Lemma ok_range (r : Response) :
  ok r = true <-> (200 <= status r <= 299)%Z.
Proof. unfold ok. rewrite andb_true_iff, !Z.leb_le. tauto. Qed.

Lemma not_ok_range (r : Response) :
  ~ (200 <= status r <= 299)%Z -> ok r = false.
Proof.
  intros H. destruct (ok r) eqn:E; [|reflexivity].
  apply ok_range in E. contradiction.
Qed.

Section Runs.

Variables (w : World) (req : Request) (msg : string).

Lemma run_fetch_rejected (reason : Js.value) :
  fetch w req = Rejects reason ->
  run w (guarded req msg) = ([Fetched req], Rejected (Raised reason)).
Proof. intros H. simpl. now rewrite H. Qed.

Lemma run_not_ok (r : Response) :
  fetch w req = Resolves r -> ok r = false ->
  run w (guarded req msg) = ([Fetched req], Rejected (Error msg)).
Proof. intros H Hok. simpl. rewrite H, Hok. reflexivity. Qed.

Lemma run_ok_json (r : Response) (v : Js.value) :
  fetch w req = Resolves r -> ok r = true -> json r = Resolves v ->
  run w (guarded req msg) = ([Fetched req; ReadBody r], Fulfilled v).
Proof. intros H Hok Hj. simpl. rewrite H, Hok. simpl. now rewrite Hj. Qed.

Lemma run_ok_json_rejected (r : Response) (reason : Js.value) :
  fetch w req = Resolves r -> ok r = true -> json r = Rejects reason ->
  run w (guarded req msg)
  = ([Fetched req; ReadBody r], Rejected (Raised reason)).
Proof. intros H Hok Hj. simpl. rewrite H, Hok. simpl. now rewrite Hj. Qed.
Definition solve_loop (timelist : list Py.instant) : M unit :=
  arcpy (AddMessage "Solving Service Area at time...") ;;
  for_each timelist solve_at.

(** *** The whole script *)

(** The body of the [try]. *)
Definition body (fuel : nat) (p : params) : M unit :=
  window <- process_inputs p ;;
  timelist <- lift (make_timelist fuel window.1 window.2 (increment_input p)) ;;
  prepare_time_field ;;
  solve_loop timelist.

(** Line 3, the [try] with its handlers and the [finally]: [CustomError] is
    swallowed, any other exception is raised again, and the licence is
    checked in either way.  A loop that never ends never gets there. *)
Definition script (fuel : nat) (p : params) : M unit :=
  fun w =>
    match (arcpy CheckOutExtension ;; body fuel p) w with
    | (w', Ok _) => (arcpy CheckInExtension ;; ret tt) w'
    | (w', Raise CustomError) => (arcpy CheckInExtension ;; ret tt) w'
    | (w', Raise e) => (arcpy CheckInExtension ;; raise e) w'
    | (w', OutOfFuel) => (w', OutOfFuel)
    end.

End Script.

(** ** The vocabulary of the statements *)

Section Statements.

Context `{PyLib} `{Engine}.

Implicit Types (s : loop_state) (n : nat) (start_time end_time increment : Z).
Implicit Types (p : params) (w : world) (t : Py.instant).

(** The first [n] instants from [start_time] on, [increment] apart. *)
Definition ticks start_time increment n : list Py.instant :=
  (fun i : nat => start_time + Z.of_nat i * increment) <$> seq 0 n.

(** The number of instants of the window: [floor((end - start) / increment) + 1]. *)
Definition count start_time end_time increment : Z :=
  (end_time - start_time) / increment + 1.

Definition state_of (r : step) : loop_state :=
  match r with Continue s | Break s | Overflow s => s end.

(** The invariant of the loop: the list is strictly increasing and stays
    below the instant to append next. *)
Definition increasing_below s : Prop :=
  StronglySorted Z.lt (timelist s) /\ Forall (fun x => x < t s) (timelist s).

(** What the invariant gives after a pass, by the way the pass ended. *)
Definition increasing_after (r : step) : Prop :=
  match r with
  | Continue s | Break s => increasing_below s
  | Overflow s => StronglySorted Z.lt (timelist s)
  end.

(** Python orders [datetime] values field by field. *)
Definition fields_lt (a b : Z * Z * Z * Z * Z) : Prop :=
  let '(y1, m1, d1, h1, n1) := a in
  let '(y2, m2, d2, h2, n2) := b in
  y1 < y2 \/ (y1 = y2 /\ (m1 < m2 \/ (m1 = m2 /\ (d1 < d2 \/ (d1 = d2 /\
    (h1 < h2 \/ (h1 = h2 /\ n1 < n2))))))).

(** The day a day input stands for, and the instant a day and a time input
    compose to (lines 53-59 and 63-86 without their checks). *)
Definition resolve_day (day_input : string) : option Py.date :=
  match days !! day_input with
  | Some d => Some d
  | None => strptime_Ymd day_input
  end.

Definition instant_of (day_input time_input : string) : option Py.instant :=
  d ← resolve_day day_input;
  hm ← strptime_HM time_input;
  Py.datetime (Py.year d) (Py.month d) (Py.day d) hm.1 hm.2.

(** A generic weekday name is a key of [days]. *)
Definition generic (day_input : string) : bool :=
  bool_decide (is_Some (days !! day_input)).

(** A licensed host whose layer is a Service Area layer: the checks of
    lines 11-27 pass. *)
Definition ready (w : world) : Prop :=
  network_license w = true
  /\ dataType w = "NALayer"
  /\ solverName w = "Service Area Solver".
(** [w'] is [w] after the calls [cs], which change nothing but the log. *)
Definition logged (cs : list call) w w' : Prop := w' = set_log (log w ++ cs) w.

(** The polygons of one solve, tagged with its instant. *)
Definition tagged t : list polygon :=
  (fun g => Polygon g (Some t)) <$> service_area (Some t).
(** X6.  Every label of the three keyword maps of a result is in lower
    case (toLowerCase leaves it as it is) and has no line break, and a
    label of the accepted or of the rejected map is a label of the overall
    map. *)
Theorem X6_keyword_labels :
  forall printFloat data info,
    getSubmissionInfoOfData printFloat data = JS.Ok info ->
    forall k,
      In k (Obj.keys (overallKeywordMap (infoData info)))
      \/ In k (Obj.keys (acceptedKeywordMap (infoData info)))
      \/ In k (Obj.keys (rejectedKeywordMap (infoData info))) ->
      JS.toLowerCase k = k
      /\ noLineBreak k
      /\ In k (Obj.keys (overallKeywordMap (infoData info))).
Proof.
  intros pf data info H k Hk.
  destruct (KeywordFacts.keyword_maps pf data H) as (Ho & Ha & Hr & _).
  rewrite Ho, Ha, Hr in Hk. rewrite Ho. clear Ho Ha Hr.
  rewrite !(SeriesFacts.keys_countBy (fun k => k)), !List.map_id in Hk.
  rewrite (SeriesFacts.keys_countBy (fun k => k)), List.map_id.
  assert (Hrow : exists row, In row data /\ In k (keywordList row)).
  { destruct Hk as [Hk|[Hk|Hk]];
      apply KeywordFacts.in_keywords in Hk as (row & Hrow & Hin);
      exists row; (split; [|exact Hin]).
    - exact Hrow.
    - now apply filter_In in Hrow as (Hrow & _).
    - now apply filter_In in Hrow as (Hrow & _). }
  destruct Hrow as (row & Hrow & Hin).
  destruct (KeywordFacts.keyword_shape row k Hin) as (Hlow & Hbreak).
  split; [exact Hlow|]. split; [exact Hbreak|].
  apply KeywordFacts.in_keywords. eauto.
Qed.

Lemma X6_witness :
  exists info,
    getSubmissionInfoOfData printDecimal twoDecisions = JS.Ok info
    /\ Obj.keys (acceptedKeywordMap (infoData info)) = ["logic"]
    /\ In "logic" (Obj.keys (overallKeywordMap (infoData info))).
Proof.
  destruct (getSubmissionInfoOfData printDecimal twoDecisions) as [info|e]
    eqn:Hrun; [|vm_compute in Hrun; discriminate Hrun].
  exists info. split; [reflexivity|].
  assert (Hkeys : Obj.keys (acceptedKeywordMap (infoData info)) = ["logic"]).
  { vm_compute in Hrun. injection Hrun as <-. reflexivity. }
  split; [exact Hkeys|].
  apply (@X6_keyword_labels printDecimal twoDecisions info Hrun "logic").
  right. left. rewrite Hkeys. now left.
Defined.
***
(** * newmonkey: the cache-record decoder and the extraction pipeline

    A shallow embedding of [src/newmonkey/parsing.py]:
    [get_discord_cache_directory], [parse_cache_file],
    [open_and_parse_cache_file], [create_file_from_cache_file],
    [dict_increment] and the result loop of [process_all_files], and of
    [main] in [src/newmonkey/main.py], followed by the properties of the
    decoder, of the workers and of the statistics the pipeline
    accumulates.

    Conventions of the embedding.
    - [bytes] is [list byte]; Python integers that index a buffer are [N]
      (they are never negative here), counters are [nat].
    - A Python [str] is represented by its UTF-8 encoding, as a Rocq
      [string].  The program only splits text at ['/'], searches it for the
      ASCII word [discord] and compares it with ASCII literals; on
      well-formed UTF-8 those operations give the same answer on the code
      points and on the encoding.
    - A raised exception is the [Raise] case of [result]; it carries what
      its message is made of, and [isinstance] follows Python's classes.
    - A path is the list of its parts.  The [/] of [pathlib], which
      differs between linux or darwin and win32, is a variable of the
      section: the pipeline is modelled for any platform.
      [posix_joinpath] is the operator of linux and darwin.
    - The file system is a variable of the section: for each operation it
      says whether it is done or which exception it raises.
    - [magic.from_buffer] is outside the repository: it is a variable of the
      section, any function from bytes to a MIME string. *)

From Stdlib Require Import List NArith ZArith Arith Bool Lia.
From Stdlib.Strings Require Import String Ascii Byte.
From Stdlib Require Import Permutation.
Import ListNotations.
***
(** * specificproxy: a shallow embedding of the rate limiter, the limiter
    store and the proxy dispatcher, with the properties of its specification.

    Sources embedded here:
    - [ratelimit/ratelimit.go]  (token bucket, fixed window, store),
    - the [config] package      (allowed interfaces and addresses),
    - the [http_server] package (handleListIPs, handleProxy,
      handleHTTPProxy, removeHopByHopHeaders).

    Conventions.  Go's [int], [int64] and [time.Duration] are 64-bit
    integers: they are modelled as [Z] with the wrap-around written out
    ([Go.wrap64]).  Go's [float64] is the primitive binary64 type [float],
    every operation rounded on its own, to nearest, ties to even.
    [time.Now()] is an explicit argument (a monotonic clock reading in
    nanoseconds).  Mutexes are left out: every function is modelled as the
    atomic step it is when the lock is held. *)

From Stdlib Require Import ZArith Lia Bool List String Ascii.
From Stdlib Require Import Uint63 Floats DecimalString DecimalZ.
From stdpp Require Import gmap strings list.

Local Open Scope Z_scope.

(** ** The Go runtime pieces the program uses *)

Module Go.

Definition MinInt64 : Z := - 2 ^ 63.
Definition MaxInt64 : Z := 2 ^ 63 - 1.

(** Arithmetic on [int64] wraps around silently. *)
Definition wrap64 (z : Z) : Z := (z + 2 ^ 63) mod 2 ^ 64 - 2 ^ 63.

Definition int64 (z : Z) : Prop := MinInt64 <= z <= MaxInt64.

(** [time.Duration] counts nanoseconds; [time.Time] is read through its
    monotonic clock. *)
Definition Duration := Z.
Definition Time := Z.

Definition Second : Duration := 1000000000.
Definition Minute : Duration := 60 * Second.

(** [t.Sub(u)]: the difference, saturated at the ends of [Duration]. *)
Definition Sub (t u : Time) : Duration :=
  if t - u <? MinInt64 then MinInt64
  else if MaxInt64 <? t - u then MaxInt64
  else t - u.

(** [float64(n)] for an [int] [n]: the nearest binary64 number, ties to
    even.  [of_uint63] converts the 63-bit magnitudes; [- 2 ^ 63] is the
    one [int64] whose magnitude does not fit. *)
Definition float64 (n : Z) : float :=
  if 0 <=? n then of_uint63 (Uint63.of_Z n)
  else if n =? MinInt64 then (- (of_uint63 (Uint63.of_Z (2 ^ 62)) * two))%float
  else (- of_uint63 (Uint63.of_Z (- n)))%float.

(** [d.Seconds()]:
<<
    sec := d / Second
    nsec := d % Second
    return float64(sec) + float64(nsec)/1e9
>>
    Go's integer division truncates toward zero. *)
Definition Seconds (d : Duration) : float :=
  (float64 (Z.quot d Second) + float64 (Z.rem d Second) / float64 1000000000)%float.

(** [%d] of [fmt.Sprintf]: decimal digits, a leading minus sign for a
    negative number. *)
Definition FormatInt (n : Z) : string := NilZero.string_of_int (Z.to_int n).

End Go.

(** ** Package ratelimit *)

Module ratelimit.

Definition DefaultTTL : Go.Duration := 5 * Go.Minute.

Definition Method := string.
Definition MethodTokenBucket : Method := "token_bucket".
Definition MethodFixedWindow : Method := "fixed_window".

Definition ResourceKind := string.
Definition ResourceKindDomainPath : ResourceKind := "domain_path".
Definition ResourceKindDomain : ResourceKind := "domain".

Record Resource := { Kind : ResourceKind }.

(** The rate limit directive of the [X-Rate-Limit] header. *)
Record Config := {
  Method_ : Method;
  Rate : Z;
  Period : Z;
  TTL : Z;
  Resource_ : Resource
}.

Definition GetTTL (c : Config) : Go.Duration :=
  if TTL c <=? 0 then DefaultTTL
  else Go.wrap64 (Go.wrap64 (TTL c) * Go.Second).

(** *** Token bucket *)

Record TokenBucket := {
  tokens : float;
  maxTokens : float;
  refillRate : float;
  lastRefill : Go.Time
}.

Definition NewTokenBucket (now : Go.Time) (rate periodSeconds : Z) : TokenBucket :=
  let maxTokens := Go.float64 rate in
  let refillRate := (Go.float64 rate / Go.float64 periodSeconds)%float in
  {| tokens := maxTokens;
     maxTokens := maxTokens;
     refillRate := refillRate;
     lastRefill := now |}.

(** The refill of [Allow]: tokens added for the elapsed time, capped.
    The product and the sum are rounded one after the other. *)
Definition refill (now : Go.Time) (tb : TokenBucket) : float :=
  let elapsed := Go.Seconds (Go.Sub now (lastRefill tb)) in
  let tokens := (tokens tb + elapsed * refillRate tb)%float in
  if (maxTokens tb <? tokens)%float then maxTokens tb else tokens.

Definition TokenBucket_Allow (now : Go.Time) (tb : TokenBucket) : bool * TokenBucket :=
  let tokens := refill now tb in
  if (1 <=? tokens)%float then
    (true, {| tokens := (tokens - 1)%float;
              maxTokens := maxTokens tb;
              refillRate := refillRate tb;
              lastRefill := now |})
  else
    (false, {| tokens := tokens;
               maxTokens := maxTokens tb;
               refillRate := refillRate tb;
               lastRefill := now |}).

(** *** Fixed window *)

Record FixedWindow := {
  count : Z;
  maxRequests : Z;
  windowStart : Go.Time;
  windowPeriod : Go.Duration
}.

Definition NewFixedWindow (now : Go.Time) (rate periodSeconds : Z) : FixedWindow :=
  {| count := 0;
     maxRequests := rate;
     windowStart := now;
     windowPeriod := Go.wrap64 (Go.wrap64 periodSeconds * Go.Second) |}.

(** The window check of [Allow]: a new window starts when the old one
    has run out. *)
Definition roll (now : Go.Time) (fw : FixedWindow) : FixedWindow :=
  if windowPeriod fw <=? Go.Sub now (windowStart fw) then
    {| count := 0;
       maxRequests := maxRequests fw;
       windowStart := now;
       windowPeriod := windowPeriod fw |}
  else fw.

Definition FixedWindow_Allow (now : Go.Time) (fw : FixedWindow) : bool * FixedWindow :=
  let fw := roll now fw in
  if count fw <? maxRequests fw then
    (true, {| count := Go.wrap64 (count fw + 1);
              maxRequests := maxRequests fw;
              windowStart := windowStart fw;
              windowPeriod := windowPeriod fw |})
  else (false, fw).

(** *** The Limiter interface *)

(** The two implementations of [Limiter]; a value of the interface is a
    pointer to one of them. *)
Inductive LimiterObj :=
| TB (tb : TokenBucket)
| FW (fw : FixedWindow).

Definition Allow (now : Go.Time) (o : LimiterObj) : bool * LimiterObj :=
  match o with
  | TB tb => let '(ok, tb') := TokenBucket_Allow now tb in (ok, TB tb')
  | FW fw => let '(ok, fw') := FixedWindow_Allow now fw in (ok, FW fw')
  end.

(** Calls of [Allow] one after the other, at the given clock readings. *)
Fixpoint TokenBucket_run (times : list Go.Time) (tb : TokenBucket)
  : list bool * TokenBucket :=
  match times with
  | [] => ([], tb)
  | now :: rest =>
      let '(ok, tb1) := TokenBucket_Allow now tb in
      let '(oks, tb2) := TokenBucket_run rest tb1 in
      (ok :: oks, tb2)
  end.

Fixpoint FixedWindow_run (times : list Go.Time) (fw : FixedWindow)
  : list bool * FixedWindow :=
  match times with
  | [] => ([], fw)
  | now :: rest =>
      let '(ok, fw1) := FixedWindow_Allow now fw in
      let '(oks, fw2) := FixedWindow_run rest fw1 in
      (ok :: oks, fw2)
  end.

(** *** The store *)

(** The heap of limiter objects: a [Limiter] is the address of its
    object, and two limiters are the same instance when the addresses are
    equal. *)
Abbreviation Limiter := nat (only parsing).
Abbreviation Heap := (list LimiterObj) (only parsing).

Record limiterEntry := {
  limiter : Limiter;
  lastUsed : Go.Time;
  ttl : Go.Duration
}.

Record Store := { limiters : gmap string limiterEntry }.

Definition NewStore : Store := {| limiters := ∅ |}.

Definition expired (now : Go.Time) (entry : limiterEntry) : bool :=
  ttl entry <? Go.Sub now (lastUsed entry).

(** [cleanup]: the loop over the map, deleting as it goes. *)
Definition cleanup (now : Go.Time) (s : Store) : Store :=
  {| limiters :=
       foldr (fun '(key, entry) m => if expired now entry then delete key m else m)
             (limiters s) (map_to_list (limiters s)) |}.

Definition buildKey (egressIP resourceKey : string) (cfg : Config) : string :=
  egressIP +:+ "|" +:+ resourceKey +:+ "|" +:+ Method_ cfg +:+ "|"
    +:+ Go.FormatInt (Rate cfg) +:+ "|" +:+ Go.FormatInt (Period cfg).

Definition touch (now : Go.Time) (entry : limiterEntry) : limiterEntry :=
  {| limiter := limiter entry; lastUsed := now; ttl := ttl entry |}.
***
● **WHAT IS BEING ASKED**
Go through the listing, find each line with the word "pass", and copy it.

● **COMPLETED EXERCISE**
(** What the invariant gives after a pass, by the way the pass ended. *)
    lines 11-27 pass. *)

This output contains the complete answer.